* _WHAT YOU WILL DO_
Word for word, return the lines from the top of the listing to the line containing "delems d = be", both ends included, and no others.

* _DATASET RECORDS_

● ● ● ●

Lemma sumOf_count ts : 0 <= sumOf (map count ts).
Proof. induction ts as [ | t ts IH]; unfold sumOf in *; simpl; [lia | pose proof (treeCount_pos t); lia]. Qed.

Lemma sumOf_cons x l : sumOf (x :: l) = x + sumOf l.
Proof. done. Qed.

Lemma arrayLoop_text pv k dep (text : tree -> string) rest' fuel d be ts t ts' :
  ddepth d = k -> Forall (fun t => readsBack pv k (text t) t /\ tokenHead (text t)) (t :: ts') ->
  delems d = be ++ map rep ts -> (String.length (rest d) < fuel)%nat ->
  dnodes d + sumOf (map count (t :: ts')) <= MaxDecodedNodes ->
  wsRest (rest d) = text t +:+ moreText dep (map text ts') +:+ newlineIndent pretty dep +:+ String "]" rest' ->
  arrayLoop s pv fuel (length be) d =
    Ok (rep (TList (ts ++ t :: ts')), mkDecoder rest' be (dkeys d) k (dnodes d + sumOf (map count (t :: ts')))).
Proof.
  revert d ts t ts'. induction fuel as [ | fuel IH]; intros d ts t ts' Hk Hf He Hl Hn Hr; [lia | ]. cbn [arrayLoop].
  inversion Hf as [ | ? ? [Hb Ht] Hf']; subst x l. pose proof (sumOf_count ts') as Hp. rewrite map_cons, sumOf_cons in *.
  rewrite (Hb _ (moreText dep (map text ts') +:+ newlineIndent pretty dep +:+ String "]" rest'));
    [ | done | dsimpl; lia | by apply more_end | done].
  cbn [rbind]. dsimpl.
  assert (delems d ++ [rep t] = be ++ map rep (ts ++ [t])) as He' by (by rewrite He, <- app_assoc, map_app).
  destruct ts' as [ | t' ts'].
  - cbn [map moreText foldr]. rewrite string_app_nil, wsRest_indent. cbn [wsRest isWS].
    change (wsRest (String "]" rest')) with (String "]" rest'). rewrite bool_decide_false by done.
    change (startsWith (isChar ",") (String "]" rest')) with false. change (startsWith (isChar "]") (String "]" rest')) with true.
    cbv iota. cbn [sdrop]. rewrite He', drop_app_length, take_app_length. rewrite Z.add_0_r. done.
  - cbn [map moreText foldr]. fold (moreText dep (map text ts')). rewrite !string_app_assoc, string_app_cons, string_app_nil.
    match goal with |- context [wsRest (String "," ?x)] => change (wsRest (String "," x)) with (String "," x); set (R := x) end.
    rewrite bool_decide_false by done. change (startsWith (isChar ",") (String "," R)) with true. cbv iota. cbn [sdrop].
    rewrite (IH _ (ts ++ [t]) t' ts'); dsimpl.
    + rewrite <- app_assoc, !map_cons, !sumOf_cons. f_equal. f_equal. f_equal. lia.
    + done.
    + done.
    + done.
    + pose proof (wsRest_length (rest d)) as Hws. rewrite Hr in Hws. cbn [map moreText foldr] in Hws.
      fold (moreText dep (map text ts')) in Hws. rewrite !string_app_assoc, string_length_app, string_app_cons, length_cons in Hws.
      rewrite string_app_nil in Hws. fold R in Hws. lia.
    + rewrite !map_cons, !sumOf_cons in *. lia.
    + subst R. rewrite wsRest_indent. apply wsRest_token. by inversion Hf' as [ | ? ? [_ ?] _].
Qed.

Lemma seqText_cons dep o c x xs rest' : seqText dep o (String c "") (x :: xs) +:+ rest' =
  o +:+ newlineIndent pretty (dep + 1) +:+ x +:+ moreText dep xs +:+ newlineIndent pretty dep +:+ String c rest'.
Proof. cbn [seqText]. by rewrite !string_app_assoc, string_app_cons, string_app_nil. Qed.

Lemma parseArray_text pv k dep d (text : tree -> string) ts rest' :
  ddepth d = k -> Forall (fun t => readsBack pv k (text t) t /\ tokenHead (text t)) ts ->
  dnodes d + sumOf (map count ts) <= MaxDecodedNodes -> rest d = seqText dep "[" "]" (map text ts) +:+ rest' ->
  parseArray s pv d = Ok (rep (TList ts), mkDecoder rest' (delems d) (dkeys d) k (dnodes d + sumOf (map count ts))).
Proof.
  intros Hk Hf Hn Hr. unfold parseArray. dsimpl. destruct ts as [ | t ts].
  - rewrite Hr. cbn. by rewrite Z.add_0_r, Hk.
  - rewrite Hr, map_cons, seqText_cons, string_app_cons, string_app_nil. cbn [sdrop]. rewrite wsRest_indent.
    inversion Hf as [ | ? ? [_ Ht] _]; subst x l. rewrite wsRest_token by done.
    assert (startsWith (isChar "]") (text t +:+ moreText dep (map text ts) +:+ newlineIndent pretty dep +:+ String "]" rest') = false)
      as -> by (destruct Ht as (c & r & -> & _ & Hc); exact Hc).
    rewrite (arrayLoop_text pv k dep text rest' _ _ (delems d) [] t ts); dsimpl; try done; [by rewrite app_nil_r | lia | by apply wsRest_token].
Qed.

(** The text of a member. *)
Definition memberText (text : tree -> string) (e : string * tree) : string :=
  encodeString (fst e) +:+ colon pretty +:+ text (snd e).

Definition memberReads (pv : decoder -> jr Node) (k : Z) (text : tree -> string) (e : string * tree) : Prop :=
  validText (fst e) /\ readsBack pv k (text (snd e)) (snd e) /\ tokenHead (text (snd e)).

Lemma wsRest_colon x k : tokenHead x -> wsRest (sdrop 1 (colon pretty +:+ x +:+ k)) = x +:+ k /\
  startsWith (isChar ":") (colon pretty +:+ x +:+ k) = true /\ wsRest (colon pretty +:+ x +:+ k) = colon pretty +:+ x +:+ k.
Proof. intros Hx. unfold colon. destruct pretty; (split; [ | done]); apply (wsRest_token x Hx k). Qed.

Lemma wsRest_quote t k : wsRest (encodeString t +:+ k) = encodeString t +:+ k.
Proof. done. Qed.

Lemma startsQuote_encoded t k : startsQuote (encodeString t +:+ k) = true.
Proof. done. Qed.
Definition splitFn (args : list Value) : option (result message Value) :=
  match args with
  | [b; sep] =>
      do! b := takeBytes "binary.split" b "first argument" in
      do! sep := takeBytes "binary.split" sep "separator" in
      match sep with
      | [] => berr "binary.split: separator must be non-empty" []
      | _ =>
          let n := (Count (length b) b sep + 1)%nat in
          if MaxRangeElements <? Z.of_nat n
          then berr "binary.split: %d parts exceed the limit of %d" [AInt (Z.of_nat n); AInt MaxRangeElements]
          else safely (splitLoop (n - 1) b sep) (fun parts => ok (ListVal TypeBytes (map BytesVal parts)))
      end
  | _ => berr "binary.split expects 2 arguments (b, sep), got %d" [nargs args]
  end.

(** ** Bitwise operations *)

Definition keyBlockBytes : Z := 4096.

(** [op] on slices of equal length; a shorter operand would panic. *)
Fixpoint zipOp (op : Z -> Z -> Z) (a b : list Z) : option (list Z) :=
  match a, b with
  | [], _ => Some []
  | x :: a, y :: b => match zipOp op a b with Some r => Some (op x y :: r) | None => None end
  | _ :: _, [] => None
  end.

(** The key repeated into one block. *)
Definition keyBlock (data key : list Z) : option (list Z) :=
  if blen key <? blen data then
    match divide keyBlockBytes (blen key) with
    | None => None
    | Some q =>
        let n := mul64 (Z.max q 1) (blen key) in
        match makeBytes (Z.min n (blen data)) with
        | None => None
        | Some block => doubling (S (length block)) (copyAt block 0 key) (length key)
        end
    end
  else Some key.

(** One chunk of [data] after the other; with an empty block it does not end. *)
Fixpoint bitLoop (fuel : nat) (op : Z -> Z -> Z) (data block : list Z) (off : Z) : option (list Z) :=
  match fuel with
  | O => None
  | S fuel =>
      if off <? blen data then
        let end_ := off + blen block in
        let end_ := if blen data <? end_ then blen data else end_ in
        match slice data off end_, slice block 0 (end_ - off) with
        | Some a, Some b =>
            match zipOp op a b, bitLoop fuel op data block (off + blen block) with
            | Some r, Some rs => Some (r ++ rs)
            | _, _ => None
            end
        | _, _ => None
        end
      else Some []
  end.

Definition bitwise (fn : string) (op : Z -> Z -> Z) (args : list Value) : option (result message Value) :=
  match args with
  | [data; key] =>
      do! data := takeBytes fn data "data" in
      do! key := takeBytes fn key "key" in
      match key with
      | [] => berr "%s: key must not be empty" [AStr fn]
      | _ =>
          safely (keyBlock data key) (fun block =>
            safely (bitLoop (S (length data)) op data block 0) (fun out => ok (BytesVal out)))
      end
  | _ => berr "%s expects 2 arguments (data, key), got %d" [AStr fn; nargs args]
  end.
(* ===== verification/Strings.v ===== *)
(** * The strings library (internal/lib/strings/stringslib.go)

    Text utilities on Go strings.  Searching works on bytes, positions are rune positions; on
    a string of one-byte runes the code takes byte offsets for rune offsets.  The platform's
    int is 64 bits wide.  The case tables of Go's unicode package are the interface [GoCase]. *)

From Stdlib Require Import Ascii.
From S2P Require Import Prelude GoInt Utf8 Limits Types Value.
Open Scope string_scope.
Open Scope list_scope.
Open Scope Z_scope.
Open Scope go_scope.

(** [strings.ToUpper], [strings.ToLower]. *)
Class GoCase := { ToUpper : string -> string; ToLower : string -> string }.

(** ** Checked arithmetic (internal/limits/size.go) *)

Definition AddInt64 (a b : Z) : Z * bool :=
  let c := add64 a b in
  if ((0 <? b) && (c <? a)) || ((b <? 0) && (a <? c)) then (0, false) else (c, true).

Definition MulInt64 (a b : Z) : Z * bool :=
  if (a =? 0) || (b =? 0) then (0, true)
  else
    let c := mul64 a b in
    if negb (Bool.eqb (c <? 0) (negb (Bool.eqb (a <? 0) (b <? 0)))) || negb (quot64 c b =? a) then (0, false)
    else (c, true).

(** ** Go's strings package *)

Definition slen (s : string) : Z := Z.of_nat (String.length s).

Definition hasSuffix (s p : string) : bool :=
  (String.length p <=? String.length s)%nat && String.eqb (sdrop (String.length s - String.length p) s) p.

(** [strings.Index] and [strings.LastIndex]: byte offsets. *)
Fixpoint index (s p : string) : option nat :=
  if String.prefix p s then Some 0%nat
  else match s with
       | "" => None
       | String _ s => option_map S (index s p)
       end.

Fixpoint lastIndex (s p : string) : option nat :=
  match match s with "" => None | String _ s => lastIndex s p end with
  | Some i => Some (S i)
  | None => if String.prefix p s then Some 0%nat else None
  end.

(** [strings.Count]: an empty [p] matches before every rune and at the end. *)
Fixpoint countLoop (fuel : nat) (s p : string) : nat :=
  match fuel with
  | O => 0
  | S fuel => match index s p with Some i => S (countLoop fuel (sdrop (i + String.length p) s) p) | None => 0 end
  end.
Definition count (s p : string) : nat :=
  if String.eqb p "" then (RuneCountInString s + 1)%nat else countLoop (String.length s) s p.

(** [strings.ReplaceAll]: [n] replacements left, [first] the first of them. *)
Fixpoint replaceLoop (n : nat) (first : bool) (s old new : string) : string :=
  match n with
  | O => s
  | S n =>
      let j := if String.eqb old "" then (if first then 0%nat else snd (decodeRune s))
               else match index s old with Some j => j | None => 0%nat end in
      stake j s +:+ new +:+ replaceLoop n false (sdrop (j + String.length old) s) old new
  end.
Definition ReplaceAll (s old new : string) : string :=
  if String.eqb old new then s else replaceLoop (count s old) true s old new.

(** [strings.Split] with a separator. *)
Fixpoint splitParts (n : nat) (s sep : string) : list string :=
  match n with
  | O => [s]
  | S n =>
      match index s sep with
      | None => [s]
      | Some j => stake j s :: splitParts n (sdrop (j + String.length sep) s) sep
      end
  end.
Definition Split (s sep : string) : list string := splitParts (count s sep) s sep.

Fixpoint Join (parts : list string) (sep : string) : string :=
  match parts with
  | [] => ""
  | [p] => p
  | p :: parts => p +:+ sep +:+ Join parts sep
  end.

Fixpoint RepeatString (s : string) (n : nat) : string := match n with O => "" | S n => s +:+ RepeatString s n end.

(** [unicode.IsSpace]. *)
Definition IsSpace (r : Z) : bool :=
  in_range 9 13 r || (r =? 32) || (r =? 133) || (r =? 160) || (r =? 5760) || in_range 8192 8202 r ||
  (r =? 8232) || (r =? 8233) || (r =? 8239) || (r =? 8287) || (r =? 12288).

(** [strings.TrimLeftFunc]: drop the runes that satisfy [f]. *)
Fixpoint trimLeftLoop (fuel : nat) (f : Z -> bool) (s : string) : string :=
  match fuel, s with
  | S fuel, String _ _ => let '(r, w) := decodeRune s in if f r then trimLeftLoop fuel f (sdrop w s) else s
  | _, _ => s
  end.
Definition TrimLeftFunc (s : string) (f : Z -> bool) : string := trimLeftLoop (String.length s) f s.

(** [strings.TrimRightFunc]: the last rune whose test fails, as [lastIndexFunc] finds it, ends the result. *)
Fixpoint keepTo (fuel : nat) (f : Z -> bool) (s : string) (off last : nat) : nat :=
  match fuel, s with
  | S fuel, String _ _ =>
      let '(r, w) := decodeRune s in
      keepTo fuel f (sdrop w s) (off + w) (if f r then last else (off + w)%nat)
  | _, _ => last
  end.
Definition TrimRightFunc (s : string) (f : Z -> bool) : string := stake (keepTo (String.length s) f s 0 0) s.

(** ** Arguments *)

Definition serr {A} (fmt : string) (args : list fmtarg) : result message A := Err (Sprintf fmt args).
Definition kindText (v : Value) : fmtarg := AStr (ValueKind_String (kindOf v)).
Definition nargs (args : list Value) : fmtarg := AInt (Z.of_nat (length args)).

Definition arityN {A} (name : string) (args : list Value) (want : Z) : result message A :=
  serr "%s expects %d argument(s), got %d" [AStr name; AInt want; nargs args].

Definition requireString (name : string) (v : Value) (i : Z) : result message string :=
  match v with VString s _ => Ok s | _ => serr "%s(): argument %d must be string, got %s" [AStr name; AInt (i + 1); kindText v] end.

Definition requireInt (name : string) (v : Value) (i : Z) : result message Z :=
  match v with VInt n => Ok n | _ => serr "%s(): argument %d must be int, got %s" [AStr name; AInt (i + 1); kindText v] end.

Definition requireIndex (name what : string) (v : Value) (i : Z) : result message Z :=
  let? n := requireInt name v i in
  if (maxInt64 <? n) || (n <? minInt64) then serr "%s(): %s %d out of range" [AStr name; AStr what; AInt n] else Ok n.

(** [args[0].RuneLen()]. *)
Definition RuneLen (v : Value) : Z := match v with VString s n => runeLen s n | _ => 0 end.

(** [-1], or the runes before the byte offset. *)
Definition runeIndex (s : string) (off : option nat) : Z :=
  match off with None => -1 | Some off => Z.of_nat (RuneCountInString (stake off s)) end.

(** [skipRunes]: the new offset and the number of runes skipped. *)
Fixpoint skipRunes (s : string) (off n : nat) : nat * nat :=
  match n with
  | O => (off, 0%nat)
  | S n =>
      match sdrop off s with
      | "" => (off, 0%nat)
      | String c _ as rest =>
          let w := if byte_of c <? 128 then 1%nat else snd (decodeRune rest) in
          let '(off, k) := skipRunes s (off + w) n in (off, S k)
      end
  end.

(** ** Builtins *)

Definition withString (name : string) (args : list Value) (k : string -> result message Value) : result message Value :=
  match args with
  | [s] => let? s := requireString name s 0 in k s
  | _ => arityN name args 1
  end.

Definition withStrings (name : string) (args : list Value) (k : string -> string -> result message Value) : result message Value :=
  match args with
  | [s; p] => let? s := requireString name s 0 in let? p := requireString name p 1 in k s p
  | _ => arityN name args 2
  end.

Definition upperFn `{GoCase} (args : list Value) : result message Value := withString "upper" args (fun s => Ok (StringVal (ToUpper s))).
Definition lowerFn `{GoCase} (args : list Value) : result message Value := withString "lower" args (fun s => Ok (StringVal (ToLower s))).

(** [foldMap]: base letters and the runes that fold to them. *)
Definition foldMap : list (string * list Z) :=
  [("A", [192; 193; 194; 195; 196; 197; 256; 258; 260]);
   ("a", [224; 225; 226; 227; 228; 229; 257; 259; 261]);
   ("AE", [198]);
   ("ae", [230]);
   ("C", [199; 262; 264; 266; 268]);
   ("c", [231; 263; 265; 267; 269]);
   ("D", [208; 270; 272]);
   ("d", [240; 271; 273]);
   ("E", [200; 201; 202; 203; 274; 276; 278; 280; 282]);
   ("e", [232; 233; 234; 235; 275; 277; 279; 281; 283]);
   ("G", [284; 286; 288; 290]);
   ("g", [285; 287; 289; 291]);
   ("H", [292; 294]);
   ("h", [293; 295]);
   ("I", [204; 205; 206; 207; 296; 298; 300; 302; 304]);
   ("i", [236; 237; 238; 239; 297; 299; 301; 303; 305]);
   ("J", [308]);
   ("j", [309]);
   ("K", [310]);
   ("k", [311]);
   ("L", [313; 315; 317; 321]);
   ("l", [314; 316; 318; 322]);
   ("N", [209; 323; 325; 327]);
   ("n", [241; 324; 326; 328]);
   ("O", [210; 211; 212; 213; 214; 216; 332; 334; 336]);
   ("o", [242; 243; 244; 245; 246; 248; 333; 335; 337]);
   ("OE", [338]);
   ("oe", [339]);
   ("R", [340; 342; 344]);
   ("r", [341; 343; 345]);
   ("S", [346; 348; 350; 352]);
   ("s", [347; 349; 351; 353]);
   ("ss", [223]);
   ("SS", [7838]);
   ("T", [354; 356; 358]);
   ("t", [355; 357; 359]);
   ("U", [217; 218; 219; 220; 360; 362; 364; 366; 368; 370]);
   ("u", [249; 250; 251; 252; 361; 363; 365; 367; 369; 371]);
   ("W", [372]);
   ("w", [373]);
   ("Y", [221; 374; 376]);
   ("y", [253; 375; 255]);
   ("Z", [377; 379; 381]);
   ("z", [378; 380; 382]);
   ("Th", [222]);
   ("th", [254])].

Fixpoint foldLookup (m : list (string * list Z)) (r : Z) : option string :=
  match m with
  | [] => None
  | (t, rs) :: m => if existsb (Z.eqb r) rs then Some t else foldLookup m r
  end.

Definition isCombiningMark (r : Z) : bool := in_range 768 879 r || in_range 6832 6911 r || in_range 7616 7679 r.

Definition foldRune (r : Z) : string :=
  match foldLookup foldMap r with
  | Some t => t
  | None => if isCombiningMark r then "" else encodeRune r
  end.

Definition foldFn (args : list Value) : result message Value :=
  withString "fold" args (fun s => Ok (StringVal (fold_right (fun r t => foldRune r +:+ t) "" (runes_of_string s)))).

Definition containsFn (args : list Value) : result message Value :=
  withStrings "contains" args (fun s p => Ok (BoolVal (match index s p with Some _ => true | None => false end))).
Definition startsWithFn (args : list Value) : result message Value :=
  withStrings "startsWith" args (fun s p => Ok (BoolVal (String.prefix p s))).
Definition endsWithFn (args : list Value) : result message Value :=
  withStrings "endsWith" args (fun s p => Ok (BoolVal (hasSuffix s p))).

Definition indexOfFn (args : list Value) : result message Value :=
  match args with
  | v :: sub :: rest =>
      if (1 <? length rest)%nat then serr "indexOf(): expects 2 or 3 arguments (s, sub[, from]), got %d" [nargs args]
      else
        let? s := requireString "indexOf" v 0 in
        let? sub := requireString "indexOf" sub 1 in
        match rest with
        | [] => Ok (IntVal (runeIndex s (index s sub)))
        | from :: _ =>
            let? from := requireIndex "indexOf" "from" from 2 in
            if from <? 0 then serr "indexOf(): from negative index %d" [AInt from]
            else if RuneLen v =? slen s then
              if slen s <? from
              then serr "indexOf(): from index %d out of range (length %d)" [AInt from; AInt (slen s)]
              else match index (sdrop (Z.to_nat from) s) sub with
                   | None => Ok (IntVal (-1))
                   | Some rel => Ok (IntVal (add64 from (Z.of_nat rel)))
                   end
            else
              let '(byteFrom, k) := skipRunes s 0 (Z.to_nat from) in
              if Z.of_nat k <? from
              then serr "indexOf(): from index %d out of range (length %d)" [AInt from; AInt (Z.of_nat k)]
              else match index (sdrop byteFrom s) sub with
                   | None => Ok (IntVal (-1))
                   | Some rel => Ok (IntVal (add64 from (Z.of_nat (RuneCountInString (stake rel (sdrop byteFrom s))))))
                   end
        end
  | _ => serr "indexOf(): expects 2 or 3 arguments (s, sub[, from]), got %d" [nargs args]
  end.

Definition lastIndexOfFn (args : list Value) : result message Value :=
  withStrings "lastIndexOf" args (fun s p => Ok (IntVal (runeIndex s (lastIndex s p)))).

Definition countFn (args : list Value) : result message Value :=
  withStrings "count" args (fun s p =>
    if String.eqb p "" then serr "count(): substring must not be empty" [] else Ok (IntVal (Z.of_nat (count s p)))).

Definition trimFn (args : list Value) : result message Value :=
  withString "trim" args (fun s => Ok (StringVal (TrimRightFunc (TrimLeftFunc s IsSpace) IsSpace))).
Definition trimLeftFn (args : list Value) : result message Value :=
  withString "trimLeft" args (fun s => Ok (StringVal (TrimLeftFunc s IsSpace))).
Definition trimRightFn (args : list Value) : result message Value :=
  withString "trimRight" args (fun s => Ok (StringVal (TrimRightFunc s IsSpace))).

Section Limited.
Context {L : Limits}.

Definition maxRepeatBytes : Z := MaxStringBytes.

Definition replaceFn (args : list Value) : result message Value :=
  match args with
  | [s; old; new] =>
      let? s := requireString "replace" s 0 in
      let? old := requireString "replace" old 1 in
      let? new := requireString "replace" new 2 in
      let '(grow, ok) := MulInt64 (Z.of_nat (count s old)) (sub64 (slen new) (slen old)) in
      let '(grow, ok) := if ok then AddInt64 (slen s) grow else (grow, ok) in
      if negb ok || (maxRepeatBytes <? grow)
      then serr "replace(): result exceeds the %d-byte limit" [AInt maxRepeatBytes]
      else Ok (StringVal (ReplaceAll s old new))
  | _ => arityN "replace" args 3
  end.
(* ===== verification/Asn1.v ===== *)
(** * The asn1 library (internal/lib/asn1: asn1codec.go, asn1lib.go)

    BER decoding and DER encoding of element trees.  An element is an object that never
    changes, lives at an address of [Heap] and may be a child of several others; an
    [asn1.Value] is an opaque object that holds such an address.  A builtin that makes an element
    adds it at the end of the heap.  A tail of the input stands for the slice and the index
    the decoder reads at.  [None] marks fuel that ran out; Asn1Facts shows that the fuel
    given is always enough. *)

From Stdlib Require Import Ascii.
From S2P Require Import Prelude GoInt GoSort Utf8 Strconv Limits Types Value Strings.
Open Scope string_scope.
Open Scope list_scope.
Open Scope Z_scope.
Open Scope go_scope.

(** ** Elements *)

Definition classUniversal : Z := 0.
Definition classApplication : Z := 1.
Definition classContext : Z := 2.
Definition classPrivate : Z := 3.

Definition tagBoolean : Z := 1.
Definition tagInteger : Z := 2.
Definition tagBitString : Z := 3.
Definition tagOctetString : Z := 4.
Definition tagNull : Z := 5.
Definition tagOID : Z := 6.
Definition tagEnumerated : Z := 10.
Definition tagUTF8String : Z := 12.
Definition tagSequence : Z := 16.
Definition tagSet : Z := 17.
Definition tagPrintableString : Z := 19.
Definition tagIA5String : Z := 22.
Definition tagUTCTime : Z := 23.
Definition tagGeneralizedTime : Z := 24.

● ● ● ●

* _ANSWER BOX_
Lemma sumOf_count ts : 0 <= sumOf (map count ts).
Proof. induction ts as [ | t ts IH]; unfold sumOf in *; simpl; [lia | pose proof (treeCount_pos t); lia]. Qed.

Lemma sumOf_cons x l : sumOf (x :: l) = x + sumOf l.
Proof. done. Qed.

Lemma arrayLoop_text pv k dep (text : tree -> string) rest' fuel d be ts t ts' :
  ddepth d = k -> Forall (fun t => readsBack pv k (text t) t /\ tokenHead (text t)) (t :: ts') ->
  delems d = be ++ map rep ts -> (String.length (rest d) < fuel)%nat ->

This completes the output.